In April 2014, Stanford University announced that Dr. Ioannidis’ work would have a new home as he agreed to become co-director with Dr. Steven Goodman of the new Meta-Research Innovation Center at Stanford (METRICS).

Funded with a $6 million grant from the Laura and John Arnold Foundation (LJAF), the METRICS center “aims to transform research practices to improve the reproducibility, efficiency, and quality of scientific investigations.”

Waging War on Sloppy Science

Questionable methodologies notwithstanding, the goal of improved efficiencies has the potential to impact research funding significantly. A 2014 Economist article quoted the medical journal Lancet as estimating that “In 2010, about $200 billion (an astonishing 85% of the world’s spending on medical research) was squandered on studies that were flawed in design, redundant, never published or poorly reported.” Improved research practices can certainly help to address such poor fiscal stewardship but attending to issues with redundancy and publishing may be beyond the purview of a medical research center.

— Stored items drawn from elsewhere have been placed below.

(** The wait of [Wait] for the head: it has exited, and is collected. *)
Definition wait_head (pid : Z) : M kernel unit := modify (λ k,
  let k := do_exit pid k in with_procs (delete pid (k_procs k)) k).

(** ** sysproc_linux.go, sysproc_unix_other.go *)

Definition prSetChildSubreaper : Z := 36.
Definition reapGroupTimeout : Z := 200 * 10 ^ 6.
Definition reapGroupPollInterval : Z := 1 * 10 ^ 6.

Definition setSelfSubreaper_linux : M kernel unit := do! prctl prSetChildSubreaper 1 in ret tt.
Definition setSelfSubreaper_other : M kernel unit := ret tt.

(** The build takes one of the two. *)
Definition setSelfSubreaper : M kernel unit :=
  let! os := gets k_goos in
  match os with Linux => setSelfSubreaper_linux | OtherUnix => setSelfSubreaper_other end.

(** What happens while one round of the reaper is on: the steps of the
    processes before its wait, and the time it takes. *)
Record round := { r_steps : list pstep; r_time : N }.

(** The loop; [false]: it is still running when the fuel is spent.  When the
    schedule is over the processes rest and the calls take no time. *)
Fixpoint reap_loop (pgid deadline : Z) (fuel : nat) (sched : list round) : M kernel bool :=
  match fuel with
  | O => ret false
  | S fuel =>
      let! now := gets k_now in
      if now <? deadline then
        do! (match sched with
             | [] => ret tt
             | r :: _ => modify (λ k, tick (Z.of_N (r_time r)) (do_steps (r_steps r) k))
             end) in
        let! w := wait4_WNOHANG (- pgid) in
        match w with
        | WaitPid _ => reap_loop pgid deadline fuel (tail sched)
        | WaitNone =>
            do! modify (tick reapGroupPollInterval) in
            reap_loop pgid deadline fuel (tail sched)
        | WaitErrno _ => ret true
        end
      else ret true
  end.

(** A round either collects a process, of which there are those in the table
    and those the schedule forks, or pauses a millisecond of the 200. *)
Definition sched_steps (sched : list round) : nat :=
  sum_list (map (λ r, length (r_steps r)) sched).
Definition reap_fuel (sched : list round) (k : kernel) : nat :=
  size (k_procs k) + sched_steps sched + 202.

Definition reapGroupOrphans_linux (pgid : Z) (sched : list round) : M kernel bool :=
  let! deadline := gets (λ k, k_now k + reapGroupTimeout) in
  let! fuel := gets (reap_fuel sched) in
  reap_loop pgid deadline fuel sched.
Definition reapGroupOrphans_other (pgid : Z) : M kernel bool := ret true.

Definition reapGroupOrphans (pgid : Z) (sched : list round) : M kernel bool :=
  let! os := gets k_goos in
  match os with
  | Linux => reapGroupOrphans_linux pgid sched
  | OtherUnix => reapGroupOrphans_other pgid
  end.

(** ** sysproc_unix.go *)

Definition applyProcessGroup (cmd : Cmd) : M kernel Cmd :=
  let cmd := set_SysProcAttr {| Setpgid := true; Credential := None |} cmd in
  do! setSelfSubreaper in
  ret cmd.

Definition killGroup (pgid : Z) : M kernel (result errno unit) := kill_SIGKILL (- pgid).

Definition waitDelay : Z := 5 * 10 ^ 9.

(** ** sysproc_stub.go: systems that are not Unix *)

Definition applyProcessGroup_stub (cmd : Cmd) : M kernel Cmd := ret cmd.
Definition killGroup_stub (pgid : Z) : M kernel (result errno unit) := ret (Ok tt).
Definition reapGroupOrphans_stub (pgid : Z) : M kernel unit := ret tt.
Definition waitDelay_stub : Z := 0.

(** ** Lemmas *)

Lemma elem_of_matching f ps pid :
  pid ∈ matching f ps ↔ ∃ p, ps !! pid = Some p ∧ f pid p = true.
Proof.
  unfold matching. rewrite list_elem_of_fmap. split.
  - intros ([i p] & -> & [Hf Hin]%list_elem_of_filter). exists p. split; [|done].
    by apply elem_of_map_to_list.
  - intros (p & Hp & Hf). exists (pid, p). split; [done|]. apply list_elem_of_filter.
    split; [done|]. by apply elem_of_map_to_list.
Qed.

Lemma matching_nil f ps : matching f ps = [] ↔ ∀ pid p, ps !! pid = Some p → f pid p = false.
Proof.
  split.
  - intros Hn pid p Hp. apply not_true_is_false. intros Hf.
    assert (pid ∈ matching f ps) as Hin by (apply elem_of_matching; eauto).
    rewrite Hn in Hin. by apply elem_of_nil in Hin.
  - intros Hf. destruct (matching f ps) as [|pid l] eqn:E; [done|].
    assert (pid ∈ matching f ps) as Hin by (rewrite E; apply list_elem_of_here).
    apply elem_of_matching in Hin as (p & Hp & Ht). by rewrite (Hf _ _ Hp) in Ht.
Qed.

(** The children of the daemon that a target names. *)
Definition ours (k : kernel) (target pid : Z) (p : process) : Prop :=
  k_procs k !! pid = Some p ∧ pr_parent p = k_self k ∧ targets target pid p = true.

(** Everything but the table and the clock stays. *)
Definition same_host (k k' : kernel) : Prop :=
  k_goos k' = k_goos k ∧ k_self k' = k_self k ∧ k_group k' = k_group k.

Lemma same_host_refl k : same_host k k.
Proof. done. Qed.
Lemma same_host_trans k1 k2 k3 : same_host k1 k2 → same_host k2 k3 → same_host k1 k3.
Proof. intros (? & ? & ?) (? & ? & ?). split_and!; congruence. Qed.
#[export] Hint Resolve same_host_refl : go.

Lemma wait4_spec target k :
  wp (wait4_WNOHANG target) (λ w k', same_host k k' ∧ k_now k' = k_now k ∧
    match w with
    | WaitPid pid => ∃ p, ours k target pid p ∧ is_alive p = false
        ∧ k_procs k' = delete pid (k_procs k)
    | WaitNone => k' = k
    | WaitErrno _ => k' = k ∧ ∀ pid p, ¬ ours k target pid p
    end) k.
Proof.
  unfold wp, wait4_WNOHANG. destruct (matching _ _) as [|pid l] eqn:E.
  - destruct (matching (λ pid p, _ && targets _ _ _) _) as [|pid l] eqn:E2; simpl; [|done].
    do 2 (split; [done|]). split; [done|]. intros pid p (Hp & Hs & Ht).
    pose proof (proj1 (matching_nil _ _) E2 _ _ Hp) as H. simpl in H.
    by rewrite Hs, Z.eqb_refl, Ht in H.
  - simpl. do 2 (split; [done|]). assert (pid ∈ pid :: l) as Hin by apply list_elem_of_here.
    rewrite <-E in Hin. apply elem_of_matching in Hin as (p & Hp & Hf).
    apply andb_prop in Hf as [[Hs Ht]%andb_prop Ha]. apply Z.eqb_eq in Hs. exists p.
    split; [done|]. split; [|done]. by apply negb_true_iff.
Qed.

Lemma do_step_frame k s : same_host k (do_step k s) ∧ k_now (do_step k s) = k_now k.
Proof. destruct s; simpl; repeat case_match; done. Qed.

Lemma do_steps_frame ss k : same_host k (do_steps ss k) ∧ k_now (do_steps ss k) = k_now k.
Proof.
  revert k. induction ss as [|s ss IH]; intros k; [done|]. simpl.
  destruct (IH (do_step k s)) as [H1 H2], (do_step_frame k s) as [H3 H4].
  split; [by eapply same_host_trans|congruence].
Qed.

(** *** The size of the table *)

Lemma do_exit_size pid k : size (k_procs (do_exit pid k)) = size (k_procs k).
Proof. simpl. by rewrite map_size_fmap, <-!(size_dom (D:=gset Z)), dom_alter_L. Qed.

Lemma do_step_size k s : (size (k_procs (do_step k s)) ≤ size (k_procs k) + 1)%nat.
Proof.
  destruct s as [pid new|pid g|pid|pid]; simpl; repeat case_match; simpl; try lia.
  - rewrite map_size_insert. case_match; simpl; lia.
  - rewrite map_size_insert. case_match; simpl; lia.
  - match goal with |- context [adopt ?p _] => pose proof (do_exit_size p k) as Hsz; simpl in Hsz; lia end.
  - rewrite map_size_delete. case_match; simpl; lia.
Qed.

Lemma do_steps_size ss k : (size (k_procs (do_steps ss k)) ≤ size (k_procs k) + length ss)%nat.
Proof.
  revert k. induction ss as [|s ss IH]; intros k; simpl; [lia|].
  pose proof (IH (do_step k s)). pose proof (do_step_size k s). lia.
Qed.

(** *** The reaper ends *)

(** The longest round of a schedule. *)
Definition longest_round (sched : list round) : N := foldr (λ r b, N.max (r_time r) b) 0%N sched.

Lemma longest_round_spec sched : Forall (λ r, (r_time r ≤ longest_round sched)%N) sched.
Proof.
  induction sched as [|r sched IH]; simpl; constructor; [lia|].
  eapply Forall_impl; [exact IH|]. simpl. lia.
Qed.

(** The first thing a round does. *)
Definition begin_round (sched : list round) (k : kernel) : kernel :=
  match sched with
  | [] => k
  | r :: _ => tick (Z.of_N (r_time r)) (do_steps (r_steps r) k)
  end.

Lemma begin_round_spec sched k :
  same_host k (begin_round sched k) ∧ k_now k ≤ k_now (begin_round sched k)
  ∧ (∀ b, Forall (λ r, (r_time r ≤ b)%N) sched → k_now (begin_round sched k) ≤ k_now k + Z.of_N b)
  ∧ (size (k_procs (begin_round sched k)) + sched_steps (tail sched)
     ≤ size (k_procs k) + sched_steps sched)%nat.
Proof.
  destruct sched as [|r sched]; simpl.
  - split_and!; [done|lia| |lia]. intros b _. lia.
  - destruct (do_steps_frame (r_steps r) k) as [(H1 & H2 & H3) H4]. pose proof (do_steps_size (r_steps r) k) as H5.
    split_and!; [by split_and!|simpl; lia| |unfold sched_steps; simpl; lia].
    intros b Hb. apply Forall_cons in Hb as [Hb _]. simpl. lia.
Qed.

Lemma reap_loop_unfold pgid deadline fuel sched k :
  k_now k < deadline →
  reap_loop pgid deadline (S fuel) sched k =
    (let! w := wait4_WNOHANG (- pgid) in
     match w with
     | WaitPid _ => reap_loop pgid deadline fuel (tail sched)
     | WaitNone => do! modify (tick reapGroupPollInterval) in reap_loop pgid deadline fuel (tail sched)
     | WaitErrno _ => ret true
     end) (begin_round sched k).
Proof.
  intros H. cbn [reap_loop]. unfold bind at 1, gets. rewrite (proj2 (Z.ltb_lt _ _) H).
  by destruct sched.
Qed.

(** Whatever an invariant the rounds keep, the loop ends with it. *)
Lemma reap_loop_spec (I : kernel → Prop) pgid deadline b fuel sched k :
  (∀ r k, r ∈ sched → I k → I (do_steps (r_steps r) k)) → (∀ d k, I k → I (tick d k)) →
  (∀ k, I k → wp (wait4_WNOHANG (- pgid)) (λ _, I) k) →
  Forall (λ r, (r_time r ≤ b)%N) sched →
  (size (k_procs k) + sched_steps sched + 1 ≤ fuel)%nat →
  deadline - k_now k ≤
    (Z.of_nat fuel - Z.of_nat (size (k_procs k) + sched_steps sched) - 1) * reapGroupPollInterval →
  I k →
  wp (reap_loop pgid deadline fuel sched) (λ done k', done = true ∧ I k' ∧ same_host k k'
    ∧ k_now k ≤ k_now k' ≤ Z.max (k_now k) (deadline + Z.of_N b + reapGroupPollInterval)
    ∧ ((∀ pid p, ¬ ours k' (- pgid) pid p) ∨ deadline ≤ k_now k')) k.
Proof.
  intros Hst Ht Hw. revert sched k Hst. induction fuel as [|fuel IH]; intros sched k Hst Hb Hf Hm HI; [lia|].
  destruct (Z.ltb_spec (k_now k) deadline) as [Hlt|Hge].
  2: { unfold wp. cbn [reap_loop]. unfold bind, gets. rewrite (proj2 (Z.ltb_ge _ _) Hge).
       split_and!; auto with go; simpl; lia. }
  unfold wp. rewrite reap_loop_unfold by done.
  destruct (begin_round_spec sched k) as (Hh & Hn & Hnb & Hs). specialize (Hnb b Hb).
  assert (I (begin_round sched k)) as HI1.
  { destruct sched as [|r sched]; [done|]. apply Ht, Hst; [apply list_elem_of_here|done]. }
  assert (∀ r k, r ∈ tail sched → I k → I (do_steps (r_steps r) k)) as Hst'
    by (destruct sched; [done|]; intros r' k' ? ?; apply Hst; [by apply list_elem_of_further|done]).
  assert (Forall (λ r, (r_time r ≤ b)%N) (tail sched)) as Hb' by (destruct Hb; [constructor|done]).
  apply wp_bind. eapply wp_mono; [apply wp_and; [apply wait4_spec|by apply Hw]|].
  intros w k2 [(Hh2 & Hn2 & Hw2) HI2]. destruct w as [pid| |e].
  - destruct Hw2 as (p & (Hp & _ & _) & _ & Hd).
    assert (S (size (k_procs k2)) = size (k_procs (begin_round sched k))) as Hsz.
    { rewrite Hd, map_size_delete, Hp. simpl.
      assert (size (k_procs (begin_round sched k)) ≠ 0%nat); [|lia].
      by apply (map_size_ne_0_lookup_2 _ pid); rewrite Hp. }
    eapply wp_mono; [apply IH; try done; [lia|unfold reapGroupPollInterval in *; lia]|].
    intros e k3 (-> & HI3 & Hh3 & Hn3 & Hend).
    refine (conj eq_refl (conj HI3 (conj _ (conj _ Hend)))); [|unfold reapGroupPollInterval in *; lia].
    eapply same_host_trans, same_host_trans; eassumption.
  - subst k2. apply wp_bind, wp_modify. unfold reapGroupPollInterval in *.
    eapply wp_mono; [apply IH; try done; [simpl; lia|simpl; lia|by apply Ht]|].
    intros e k3 (-> & HI3 & Hh3 & Hn3 & Hend). simpl in Hn3.
    refine (conj eq_refl (conj HI3 (conj _ (conj _ Hend)))); [|unfold reapGroupPollInterval in *; lia].
    eapply same_host_trans; eassumption.
  - destruct Hw2 as [-> Hno]. apply wp_ret.
    refine (conj eq_refl (conj HI2 (conj Hh (conj _ (or_introl Hno))))).
    unfold reapGroupPollInterval. lia.
Qed.
(* ===== verification/CmdExec.v ===== *)
(** * CmdExec: [internal/cmdexec], running one command.

    The capped output buffers of [cappedwriter.go], the gates of [exec.go]
    (allowlist, working directory, binary lookup, environment), and the run
    itself over the process table of Processes: [Start], [Wait] with the
    cancellation and the delay [Run] asks for, and the reaper.  The machine is
    the set of files the code asks about, the daemon's environment, the children
    that [Start] will produce and the kernel; a run also leaves the list of its
    externally visible events. *)

From S2P Require Import Prelude GoText GoEncoding GoPath Processes.
Open Scope Z_scope.
Open Scope go_scope.

(** ** cappedwriter.go *)

Record CappedWriter := { buf : bytes; cap : Z; Truncated : bool }.

(** [make([]byte, 0, cap)] panics on a negative capacity. *)
Definition NewCappedWriter (cap : Z) : option CappedWriter :=
  if cap <? 0 then None else Some {| buf := []; cap := cap; Truncated := false |}.

Definition blen (b : bytes) : Z := Z.of_nat (length b).

(** The count returned to the process, and the writer. *)
Definition Write (cw : CappedWriter) (p : bytes) : Z * CappedWriter :=
  let n := blen p in
  let drained := if 0 <? n then {| buf := buf cw; cap := cap cw; Truncated := true |} else cw in
  if cap cw =? 0 then (n, drained)
  else
    let remaining := cap cw - blen (buf cw) in
    if remaining <=? 0 then (n, drained)
    else if remaining <? blen p then
      (n, {| buf := buf cw ++ take (Z.to_nat remaining) p; cap := cap cw; Truncated := true |})
    else
      (n, {| buf := buf cw ++ p; cap := cap cw; Truncated := Truncated cw |}).

Definition Bytes (cw : CappedWriter) : bytes := buf cw.

(** A child's writes, one after the other. *)
Definition write_all (cw : CappedWriter) (ps : list bytes) : CappedWriter :=
  fold_left (λ w p, (Write w p).2) ps cw.

(** ** config.go, exec.go: data *)

Record Config := {
  Allowlist : list string;
  DefaultTimeoutMs : Z;
  MaxTimeoutMs : Z;
  DefaultCwd : string;
  EnvWhitelist : list string;
  MaxArgs : Z;
  MaxArgLen : Z;
  MaxOutputBytes : Z;
  DenyRoot : bool;
}.

Record Input := { Command : string; Args : list string; Cwd : string }.

Record Result := {
  Stdout : bytes;
  Stderr : bytes;
  ExitCode : Z;
  Duration : Z;
  TimedOut : bool;
  StdoutTruncated : bool;
  StderrTruncated : bool;
}.

(** Errors of [Run]: the two sentinels, and everything else (a "command not
    found" text). *)
Inductive xerr :=
| ErrNotAllowed (cmd : string)
| ErrBadCwd (detail : string)
| OtherErr (msg : string).

#[export] Instance xerr_eq_dec : EqDecision xerr.
Proof. solve_decision. Defined.

(** ** The machine *)

(** What [os.Stat] says of a path. *)
Inductive stat_kind := StatDir | StatFile | StatErr (msg : string).

(** How a process ends: by itself, with a code, or by a signal. *)
Inductive exit_status := Exited (code : Z) | Signaled.

(** One child as the environment has it: its pid and what it wrote to each
    stream; how it would end by itself, and after how long; how long it takes to
    die of a SIGKILL; when the copying of both streams is over, if ever (other
    processes may hold the pipes); and what the processes do until the child or
    the context ends, between the SIGKILL and the death of the child, and during
    the rounds of the reaper.  Times are nanoseconds since [Start]. *)
Record child := {
  c_pid : Z;
  c_out : list bytes;
  c_err : list bytes;
  c_status : exit_status;
  c_runs : N;
  c_lag : N;
  c_eof : option N;
  c_before : list pstep;
  c_dying : list pstep;
  c_sched : list round;
}.

Inductive event :=
| EvStart (cmd : Cmd)
| EvKillGroup (pgid : Z)
| EvReap (pgid : Z) (finished : bool).

(** The child [Start] would produce for a command, or the error of the fork or
    exec. *)
Record machine := {
  m_stat : string → stat_kind;
  m_executable : string → bool;
  m_getenv : string → string;
  m_spawn : Cmd → result string child;
  m_kernel : kernel;
  m_events : list event;
}.

Definition emit (e : event) : M machine unit :=
  modify (λ m, {| m_stat := m_stat m; m_executable := m_executable m; m_getenv := m_getenv m;
                  m_spawn := m_spawn m; m_kernel := m_kernel m; m_events := m_events m ++ [e] |}).

Definition set_kernel (k : kernel) (m : machine) : machine :=
  {| m_stat := m_stat m; m_executable := m_executable m; m_getenv := m_getenv m;
     m_spawn := m_spawn m; m_kernel := k; m_events := m_events m |}.

Definition on_kernel {A} (c : M kernel A) : M machine A := zoom m_kernel set_kernel c.

(** ** [exec.LookPath] of the Go library *)

Inductive look_err := LookNotFound | LookDot (path : string).

Fixpoint look_dirs (m : machine) (file : string) (dirs : list string) : result look_err string :=
  match dirs with
  | [] => Err LookNotFound
  | d :: ds =>
      let d := if String.eqb d "" then "."%string else d in
      let p := path_join [d; file] in
      if m_executable m p then
        if is_abs p then Ok p else Err (LookDot p)
      else look_dirs m file ds
  end.

(** [filepath.SplitList]: an empty PATH has no entries. *)
Definition split_list (p : string) : list string :=
  if String.eqb p "" then [] else split_on ":" p.

Definition LookPath (m : machine) (file : string) : result look_err string :=
  if has_char slash file then
    if m_executable m file then Ok file else Err LookNotFound
  else look_dirs m file (split_list (m_getenv m "PATH")).
(* ===== verification/ServerAudit.v ===== *)
(** * ServerAudit: [internal/server/audit.go], the audit records.

    [AuditRecord] as the transport and the tools fill it, and [writeAudit], which
    turns a record into one structured log line. *)

From S2P Require Import Prelude GoText GoEncoding.
Open Scope Z_scope.

Record AuditRecord := {
  TS : Z;
  a_Fingerprint : string;
  RemoteAddr : string;
  a_Result : string;
  Reason : string;
  Tool : string;
  a_Command : string;
  a_Args : list string;
  a_ExitCode : option Z;
  a_Duration : Z;
  a_TimedOut : bool;
  a_Path : string;
  a_Size : Z;
}.

#[export] Instance AuditRecord_eq_dec : EqDecision AuditRecord.
Proof. solve_decision. Defined.

(** A record with the fields every Go literal sets, the time apart; the others
    are zero. *)
Definition audit_record (fp remote res reason tool : string) : AuditRecord :=
  {| TS := 0; a_Fingerprint := fp; RemoteAddr := remote; a_Result := res; Reason := reason;
     Tool := tool; a_Command := ""; a_Args := []; a_ExitCode := None; a_Duration := 0;
     a_TimedOut := false; a_Path := ""; a_Size := 0 |}.

(** [TS: time.Now().UTC()], evaluated when the record is built. *)
Definition stamp (t : Z) (rec : AuditRecord) : AuditRecord :=
  {| TS := t; a_Fingerprint := a_Fingerprint rec; RemoteAddr := RemoteAddr rec;
     a_Result := a_Result rec; Reason := Reason rec; Tool := Tool rec;
     a_Command := a_Command rec; a_Args := a_Args rec; a_ExitCode := a_ExitCode rec;
     a_Duration := a_Duration rec; a_TimedOut := a_TimedOut rec; a_Path := a_Path rec;
     a_Size := a_Size rec |}.

(** ** The logger: one call is one line *)

Inductive level := INFO | WARN.
Inductive logval := VStr (s : string) | VInt (z : Z) | VDuration (z : Z) | VBool (b : bool).

Record log_line := { l_level : level; l_msg : string; l_fields : list (string * logval) }.

#[export] Instance level_eq_dec : EqDecision level.
Proof. solve_decision. Defined.
#[export] Instance logval_eq_dec : EqDecision logval.
Proof. solve_decision. Defined.
#[export] Instance log_line_eq_dec : EqDecision log_line.
Proof. solve_decision. Defined.

Fixpoint joinStrings_go (first : bool) (acc : string) (ss : list string) (sep : string) : string :=
  match ss with
  | [] => acc
  | s :: ss' =>
      let acc := if first then acc else acc +:+ sep in
      joinStrings_go false (acc +:+ s) ss' sep
  end.
Definition joinStrings (ss : list string) (sep : string) : string := joinStrings_go true "" ss sep.

Definition formatArgs (args : list string) : string :=
  match args with
  | [] => "[]"
  | _ => "[" +:+ joinStrings args "," +:+ "]"
  end.

Definition Info (msg : string) (fields : list (string * logval)) : log_line :=
  {| l_level := INFO; l_msg := msg; l_fields := fields |}.
Definition Warn (msg : string) (fields : list (string * logval)) : log_line :=
  {| l_level := WARN; l_msg := msg; l_fields := fields |}.

(** The three shapes that [warn], [fail] and [deny] share, label apart. *)
Definition warn_line (label fp : string) (rec : AuditRecord) : log_line :=
  if String.eqb (Tool rec) "execute_command" then
    Warn label [("fp"%string, VStr fp); ("remote"%string, VStr (RemoteAddr rec));
                ("tool"%string, VStr (Tool rec)); ("reason"%string, VStr (Reason rec));
                ("command"%string, VStr (a_Command rec));
                ("args"%string, VStr (formatArgs (a_Args rec)))]
  else if String.eqb (Tool rec) "upload_file" then
    if negb (String.eqb (a_Path rec) "") then
      Warn label [("fp"%string, VStr fp); ("remote"%string, VStr (RemoteAddr rec));
                  ("tool"%string, VStr (Tool rec)); ("reason"%string, VStr (Reason rec));
                  ("path"%string, VStr (a_Path rec))]
    else
      Warn label [("fp"%string, VStr fp); ("remote"%string, VStr (RemoteAddr rec));
                  ("tool"%string, VStr (Tool rec)); ("reason"%string, VStr (Reason rec))]
  else
    Warn label [("fp"%string, VStr fp); ("remote"%string, VStr (RemoteAddr rec));
                ("reason"%string, VStr (Reason rec))].

Definition success_line (fp : string) (rec : AuditRecord) : log_line :=
  let common := [("fp"%string, VStr fp); ("remote"%string, VStr (RemoteAddr rec));
                 ("tool"%string, VStr (Tool rec)); ("result"%string, VStr "ok")] in
  if negb (String.eqb (Tool rec) "") then
    if String.eqb (Tool rec) "execute_command" then
      Info "MCP" (common ++
        [("command"%string, VStr (a_Command rec)); ("args"%string, VStr (formatArgs (a_Args rec)));
         ("exit_code"%string, VInt (default 0 (a_ExitCode rec)));
         ("duration"%string, VDuration (a_Duration rec));
         ("timed_out"%string, VBool (a_TimedOut rec))])
    else if String.eqb (Tool rec) "upload_file" then
      Info "MCP" (common ++ [("path"%string, VStr (a_Path rec)); ("size"%string, VInt (a_Size rec))])
    else Info "MCP" common
  else Info "AUTH" [("fp"%string, VStr fp); ("remote"%string, VStr (RemoteAddr rec))].

(** The lines without a tool: a rate limit, and anything else. *)
Definition reason_line (head fp : string) (rec : AuditRecord) : log_line :=
  Warn head [("fp"%string, VStr fp); ("remote"%string, VStr (RemoteAddr rec));
             ("reason"%string, VStr (Reason rec))].

Definition writeAudit (rec : AuditRecord) : log_line :=
  let fp := if String.eqb (a_Fingerprint rec) "" then "-"%string else a_Fingerprint rec in
  if String.eqb (a_Result rec) "success" then success_line fp rec
  else if String.eqb (a_Result rec) "warn" then warn_line "WARN" fp rec
  else if String.eqb (a_Result rec) "fail" then warn_line "FAIL" fp rec
  else if String.eqb (a_Result rec) "deny" then warn_line "DENY" fp rec
  else if String.eqb (a_Result rec) "rate-limited" then reason_line "RATE" fp rec
  else reason_line "DENY" fp rec.

(** ** Lemmas *)

Lemma joinStrings_go_false acc ss sep :
  joinStrings_go false acc ss sep =
    match ss with [] => acc | _ => acc +:+ sep +:+ join sep ss end.
Proof.
  revert acc. induction ss as [|s ss IH]; intros acc; [done|]. simpl.
  rewrite IH. destruct ss; by rewrite <-!str_app_assoc.
Qed.

(** The hand-written join is [strings.Join]. *)
Lemma joinStrings_join ss sep : joinStrings ss sep = join sep ss.
Proof.
  unfold joinStrings. destruct ss as [|s ss]; [done|]. simpl.
  rewrite joinStrings_go_false. by destruct ss.
Qed.

Definition has_field (k : string) (l : log_line) : bool :=
  existsb (λ p, String.eqb p.1 k) (l_fields l).

Definition field (k : string) (l : log_line) : option logval :=
  snd <$> find (λ p, String.eqb p.1 k) (l_fields l).

(** The label of a result. *)
Definition label_of (rec : AuditRecord) : string :=
  if String.eqb (a_Result rec) "success" then
    if String.eqb (Tool rec) "" then "AUTH" else "MCP"
  else if String.eqb (a_Result rec) "warn" then "WARN"
  else if String.eqb (a_Result rec) "fail" then "FAIL"
  else if String.eqb (a_Result rec) "rate-limited" then "RATE"
  else "DENY".

Ltac audit_cases :=
  unfold writeAudit, warn_line, success_line, label_of;
  repeat match goal with
  | |- context [String.eqb ?a ?b] => destruct (String.eqb_spec a b)
  end; simplify_eq/=; try done.

(** Every audit record becomes one log line whose label is that of its
    result, at level INFO exactly for successes; the line names the
    fingerprint, "-" if there is none, and the remote address; command and
    arguments appear only in records of [execute_command], path and size only
    in those of [upload_file], and the arguments are the joined list in
    brackets. *)
Theorem writeAudit_shape rec :
  let l := writeAudit rec in
  l_msg l = label_of rec
  ∧ (l_level l = INFO ↔ a_Result rec = "success"%string)
  ∧ field "fp" l = Some (VStr (if String.eqb (a_Fingerprint rec) "" then "-"%string
                               else a_Fingerprint rec))
  ∧ field "remote" l = Some (VStr (RemoteAddr rec))
  ∧ (has_field "command" l = true → Tool rec = "execute_command"%string
       ∧ field "args" l = Some (VStr (match a_Args rec with
                                      | [] => "[]"
                                      | args => "[" +:+ join "," args +:+ "]"
                                      end)))
  ∧ (has_field "path" l = true ∨ has_field "size" l = true → Tool rec = "upload_file"%string)
  ∧ (has_field "reason" l = true ↔ a_Result rec ≠ "success"%string).
Proof.
  intros l. subst l.
  assert (formatArgs (a_Args rec) = match a_Args rec with
            [] => "[]"%string | args => "[" +:+ join "," args +:+ "]" end) as Hargs.
  { unfold formatArgs. destruct (a_Args rec); [done|]. by rewrite joinStrings_join. }
  rewrite <-Hargs. clear Hargs.
  split_and!; audit_cases; try (split; done); try (intros [|]; done); congruence.
Qed.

Meta-Research: Research on Research

By definition, meta-research analysis will examine multiple studies to identify commonalities that will become the top priorities of the METRICS center. The interest in reproducibility of research drew the attention of the LJAF, and concerns over the perceived publication bias of journals skewing articles towards more counterintuitive studies and results remains a major concern for METRICS. The leadership of both Ioannidis and Goodman in this area may prove to be something of a mixed blessing. Their ideas will no doubt be well received by scientific colleagues, but policymakers and publishers may prove somewhat less receptive to dramatic change. In addition, METRICS itself will be under scrutiny to ensure that all research studies practice what they preach in terms of recommended methodologies.

A Return to Reliability

There appear to be very high expectations of the work of this center. Concerns within the academic community about journal retractions, questionable peer review practices, open access models, and other examples of scientific misconduct have created a general malaise about the perceived reliability of scientific research at a time when competitive funding bids cannot afford the risk of being overshadowed by questions of integrity. Since no generally accepted solutions have been presented yet, there is clearly room for discussion of both improved methodologies and models but much of that work remains to be seen.